MUSIC Heals – Success in Uganda and Kenya
What a great trip!
MWH Director Samite Mulondo, along with Ithaca-based musician Nate Silas Richardson spent two weeks in August visiting communities, centers and people in Uganda and Kenya. We are so grateful for the rich experience, opportunity to work with teachers and children, and develop new partnerships for the future.
Our first stop was at Hope North in northern Uganda, where we worked with about 25 youth, many who are former child soldiers. We also visited with children at Hope for Humans in Gulu, where MWH has worked before to provide music therapy to children affected by Nodding Syndrome, a neurological disease that produces seizures and impedes growth. The children are very weak, often malnourished when they arrive, but after 3 to 4 months of nurturing, begin playing, running and beginning to learn. After that, music therapy programs help them further. Samite and Nate, along with Dr. Karen Wacks, of the Berklee College of Music, worked with the program leaders on music therapy techniques they could keep using after we left.
From there, we visited and worked with people at Health Care Alliance in Lira and Brain Tree Primary School, and then in Kenya we visited Shangilia orphanage and The Nest Home. It was a very full two weeks, very rich in experience and we continue to be grateful to our donors who made it possible.
Dr. Bill Thomas, whose wide-ranging work explores the terrain of human aging, interviewed Nate Richardson for his podcast, the Ask Dr. Bill show. You can hear the first part of the experience in Nate’s words here; part 2 is coming up in October which shares more of the journey.
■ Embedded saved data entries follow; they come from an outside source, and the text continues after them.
(** * Privacy Oracle Agent: a shallow embedding of the daemon core

    The development follows the JavaScript sources of the agent:

    - [JS]          the fragment of the language runtime the code relies on
                    (strings as sequences of code units, numbers, [parseInt],
                    decimal rendering, truthiness);
    - [Scheduler]   [src/daemon/scheduler.js];
    - [MarketStore] [src/storage/market-store.js] over a model of its three
                    SQLite tables;
    - [Daemon]      the orchestrator ([src/daemon/index.js]);
    - [NewsScorer]  [src/monitoring/news-scorer.js];
    - [Emitter]     the event bus ([src/events/emitter.js]);
    - [NewsMonitor] [src/monitoring/news-monitor.js];
    - [Lifecycle]   the shutdown controller ([src/daemon/lifecycle.js]).

    Definitions come first, one module per source file; the facts proved
    about them follow in the [*Facts] and [*Properties] modules. *)

From Stdlib Require Import ZArith NArith List Bool Lia String Ascii.
From Stdlib Require Import Permutation Sorting.Sorted.
From Stdlib Require Floats.SpecFloat.
Import ListNotations.

Local Open Scope Z_scope.

(* ===================================================================== *)
(** * The JavaScript runtime fragment *)
(* ===================================================================== *)

Module JS.

(** ** Strings

    A JavaScript string is a finite sequence of UTF-16 code units. *)

Definition char := N.
Definition jsstring := list char.

(** String literals of the sources, written in ASCII. *)
Definition js (s : string) : jsstring :=
  map N_of_ascii (list_ascii_of_string s).

(** A string between double quotes (code unit 34). *)
Definition quote (s : jsstring) : jsstring := 34%N :: s ++ [34%N].

Fixpoint str_eqb (a b : jsstring) : bool :=
  match a, b with
  | [], [] => true
  | x :: a', y :: b' => (x =? y)%N && str_eqb a' b'
  | _, _ => false
  end.

(** [String.prototype.startsWith] and [String.prototype.includes]. *)
Fixpoint startsWith (s pat : jsstring) {struct pat} : bool :=
  match pat, s with
  | [], _ => true
  | p :: pat', c :: s' => (p =? c)%N && startsWith s' pat'
  | _ :: _, [] => false
  end.

Fixpoint includes (s pat : jsstring) : bool :=
  startsWith s pat ||
  match s with
  | [] => false
  | _ :: s' => includes s' pat
  end.

(** [s.split(sep)] for a separator made of one code unit: the pieces
    between the occurrences of [sep], empty pieces included. *)
Fixpoint split (s : jsstring) (sep : char) : list jsstring :=
  match s with
  | [] => [[]]
  | c :: s' =>
      if (c =? sep)%N then [] :: split s' sep
      else match split s' sep with
           | piece :: pieces => (c :: piece) :: pieces
           | [] => [[c]]
           end
  end.

(** [span p s]: the longest prefix of [s] whose code units satisfy [p],
    and the rest. *)
Fixpoint span (p : char -> bool) (s : jsstring) : jsstring * jsstring :=
  match s with
  | [] => ([], [])
  | c :: s' =>
      if p c then let (a, b) := span p s' in (c :: a, b)
      else ([], s)
  end.

Definition is_digit (c : char) : bool := ((48 <=? c) && (c <=? 57))%N.

(** ASCII letters are the only code units that [toLowerCase] maps to
    [a]..[z]; this is the part of it that is applied to single letters. *)
Definition ascii_lower (c : char) : char :=
  if ((65 <=? c) && (c <=? 90))%N then (c + 32)%N else c.
(** A V6 socket address also carries the scope id its text form may have. *)
Inductive SocketAddr :=
| SockV4 (octets : bytes) (port : Z)
| SockV6 (octets : bytes) (port scope_id : Z).

#[export] Instance IpAddr_eq_dec : EqDecision IpAddr.
Proof. solve_decision. Defined.
#[export] Instance SocketAddr_eq_dec : EqDecision SocketAddr.
Proof. solve_decision. Defined.

#[export] Instance IpAddr_countable : Countable IpAddr.
Proof.
  apply (inj_countable'
    (fun a => match a with V4 o => inl o | V6 o => inr o end)
    (fun c => match c with inl o => V4 o | inr o => V6 o end)). by intros [].
Defined.

#[export] Instance SocketAddr_countable : Countable SocketAddr.
Proof.
  apply (inj_countable'
    (fun a => match a with SockV4 o p => inl (o, p) | SockV6 o p s => inr (o, p, s) end)
    (fun c => match c with inl (o, p) => SockV4 o p | inr (o, p, s) => SockV6 o p s end)). by intros [].
Defined.

Definition sa_ip (a : SocketAddr) : IpAddr :=
  match a with SockV4 o _ => V4 o | SockV6 o _ _ => V6 o end.
Definition sa_port (a : SocketAddr) : Z :=
  match a with SockV4 _ p => p | SockV6 _ p _ => p end.
Definition socket_addr_new (ip : IpAddr) (port : Z) : SocketAddr :=
  match ip with V4 o => SockV4 o port | V6 o => SockV6 o port 0 end.
Definition is_ipv4 (a : SocketAddr) : bool :=
  match a with SockV4 _ _ => true | SockV6 _ _ _ => false end.

Definition ip_wf (a : IpAddr) : Prop :=
  match a with
  | V4 o => length o = 4%nat /\ bytes_ok o
  | V6 o => length o = 16%nat /\ bytes_ok o
  end.
Definition sa_wf (a : SocketAddr) : Prop :=
  ip_wf (sa_ip a) /\ u16 (sa_port a)
  /\ match a with SockV4 _ _ => True | SockV6 _ _ s => u32 s end.

(** ** Segments of an IPv6 address *)
Fixpoint to_segments (o : bytes) : list Z :=
  match o with
  | h :: l :: r => (h * 256 + l) :: to_segments r
  | _ => []
  end.
Fixpoint of_segments (s : list Z) : bytes :=
  match s with
  | x :: r => x / 256 :: x mod 256 :: of_segments r
  | [] => []
  end.

(** ** Parser ([core::net::parser::Parser]): an atomic step consumes a prefix. *)
Definition digit_of (radix c : Z) : option Z :=
  let d := if (48 <=? c) && (c <=? 57) then c - 48
           else if (97 <=? c) && (c <=? 122) then c - 87
           else if (65 <=? c) && (c <=? 90) then c - 55
           else 255 in
  if d <? radix then Some d else None.

(** The digits at the head of the input: their value, their number, the rest. *)
Fixpoint read_digits (radix : Z) (s : bytes) (acc : Z) (count : Z) : Z * Z * bytes :=
  match s with
  | c :: s' =>
      match digit_of radix c with
      | Some d => read_digits radix s' (acc * radix + d) (count + 1)
      | None => (acc, count, s)
      end
  | [] => (acc, count, s)
  end.

Definition read_number (radix : Z) (max_digits : option Z) (allow_zero_prefix : bool) (max : Z)
    (s : bytes) : option (Z * bytes) :=
  let '(v, n, r) := read_digits radix s 0 0 in
  let leading_zero := match s with 48 :: _ => true | _ => false end in
  if n =? 0 then None
  else if match max_digits with Some m => m <? n | None => false end then None
  else if negb allow_zero_prefix && leading_zero && (1 <? n) then None
  else if v <=? max then Some (v, r) else None.

Definition read_char (c : Z) (s : bytes) : option bytes :=
  match s with a :: r => if a =? c then Some r else None | [] => None end.

Definition read_separator {A} (sep : Z) (index : nat) (inner : bytes -> option (A * bytes))
    (s : bytes) : option (A * bytes) :=
  match index with
  | O => inner s
  | S _ => r ← read_char sep s; inner r
  end.

Fixpoint read_octets (n : nat) (index : nat) (s : bytes) : option (bytes * bytes) :=
  match n with
  | O => Some ([], s)
  | S n' =>
      '(v, r) ← read_separator 46 index (read_number 10 (Some 3) false 255) s;
      '(vs, r') ← read_octets n' (S index) r;
      Some (v :: vs, r')
  end.
Definition read_ipv4_addr (s : bytes) : option (bytes * bytes) := read_octets 4 0 s.

(** [read_groups]: [limit - i] groups are left to read; the flag says that the
    last two came from an embedded IPv4 address. *)
Fixpoint read_groups (left : nat) (i : nat) (s : bytes) : list Z * bool * bytes :=
  match left with
  | O => ([], false, s)
  | S left' =>
      match (if (1 <? Z.of_nat left) then read_separator 58 i read_ipv4_addr s else None) with
      | Some (o, r) => (to_segments o, true, r)
      | None =>
          match read_separator 58 i (read_number 16 (Some 4) true 65535) s with
          | Some (g, r) => let '(gs, v4, r') := read_groups left' (S i) r in (g :: gs, v4, r')
          | None => ([], false, s)
          end
      end
  end.

Definition read_ipv6_addr (s : bytes) : option (bytes * bytes) :=
  let '(head, head_ipv4, r) := read_groups 8 0 s in
  if (length head =? 8)%nat then Some (of_segments head, r)
  else if head_ipv4 then None
  else
    r ← read_char 58 r;
    r ← read_char 58 r;
    let '(tail, _, r) := read_groups (8 - (length head + 1)) 0 r in
    Some (of_segments (head ++ replicate (8 - length head - length tail) 0 ++ tail), r).

Definition read_ip_addr (s : bytes) : option (IpAddr * bytes) :=
  match read_ipv4_addr s with
  | Some (o, r) => Some (V4 o, r)
  | None => '(o, r) ← read_ipv6_addr s; Some (V6 o, r)
  end.

Definition read_port (s : bytes) : option (Z * bytes) :=
  r ← read_char 58 s; read_number 10 None true 65535 r.

Definition read_socket_addr_v4 (s : bytes) : option (SocketAddr * bytes) :=
  '(o, r) ← read_ipv4_addr s;
  '(p, r) ← read_port r;
  Some (SockV4 o p, r).

Definition read_scope_id (s : bytes) : option (Z * bytes) :=
  r ← read_char 37 s; read_number 10 None true U32_MAX r.

Definition read_socket_addr_v6 (s : bytes) : option (SocketAddr * bytes) :=
  r ← read_char 91 s;
  '(o, r) ← read_ipv6_addr r;
  let '(scope, r) := match read_scope_id r with Some (z, r') => (z, r') | None => (0, r) end in
  r ← read_char 93 r;
  '(p, r) ← read_port r;
  Some (SockV6 o p scope, r).

Definition read_socket_addr (s : bytes) : option (SocketAddr * bytes) :=
  match read_socket_addr_v4 s with
  | Some x => Some x
  | None => read_socket_addr_v6 s
  end.

(** The whole input must be consumed. *)
Definition parse_with {A} (p : bytes -> option (A * bytes)) (s : bytes) : option A :=
  match p s with Some (a, []) => Some a | _ => None end.

Definition parse_ip (s : bytes) : option IpAddr := parse_with read_ip_addr s.
Definition parse_ipv4 (s : bytes) : option bytes :=
  if (15 <? zlen s) then None else parse_with read_ipv4_addr s.
Definition parse_ipv6 (s : bytes) : option bytes := parse_with read_ipv6_addr s.
Definition parse_socket_addr (s : bytes) : option SocketAddr := parse_with read_socket_addr s.

(** ** Display *)
Definition fmt_ipv4 (o : bytes) : bytes := join (str_bytes ".") (map fmt_dec o).

Definition hex_char (d : Z) : Z := if d <? 10 then 48 + d else 87 + d.

(** [{:x}] of a 16-bit segment. *)
Fixpoint hex_go (fuel : nat) (z : Z) (acc : bytes) : bytes :=
  match fuel with
  | O => acc
  | S f => if z <? 16 then hex_char z :: acc else hex_go f (z / 16) (hex_char (z mod 16) :: acc)
  end.
Definition fmt_hex16 (z : Z) : bytes := hex_go 4 z [].

Definition fmt_subslice (segs : list Z) : bytes := join (str_bytes ":") (map fmt_hex16 segs).

(** The first longest run of zero segments: (start, length). *)
Fixpoint longest_zeroes (segs : list Z) (i : nat) (longest current : nat * nat) : nat * nat :=
  match segs with
  | [] => longest
  | s :: r =>
      if s =? 0 then
        let cur := match current with (st, O) => (i, 1%nat) | (st, n) => (st, S n) end in
        let lon := if (snd longest <? snd cur)%nat then cur else longest in
        longest_zeroes r (S i) lon cur
      else longest_zeroes r (S i) longest (0%nat, 0%nat)
  end.

Definition fmt_ipv6 (o : bytes) : bytes :=
  let segs := to_segments o in
  match segs with
  | [0; 0; 0; 0; 0; 65535; _; _] => str_bytes "::ffff:" ++ fmt_ipv4 (drop 12 o)
  | _ =>
      let '(start, len) := longest_zeroes segs 0 (0%nat, 0%nat) (0%nat, 0%nat) in
      if (1 <? len)%nat
      then fmt_subslice (take start segs) ++ str_bytes "::" ++ fmt_subslice (drop (start + len) segs)
      else fmt_subslice segs
  end.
People in caring environments do better, encounter less suffering from their disabilities than those without care, nurturing and supportive experiences like music. We worked with hundreds of people across this two week span, many individually and others in groups. We were thanked and told, repeatedly, how helpful the programming and teachings will be in addition to seeing the impacts during the sessions. We learned much from the people we met and groups we worked with, and look forward to reflecting on the time and using it to inform our work with seniors, children and refugees here in the U.S. in the months to come.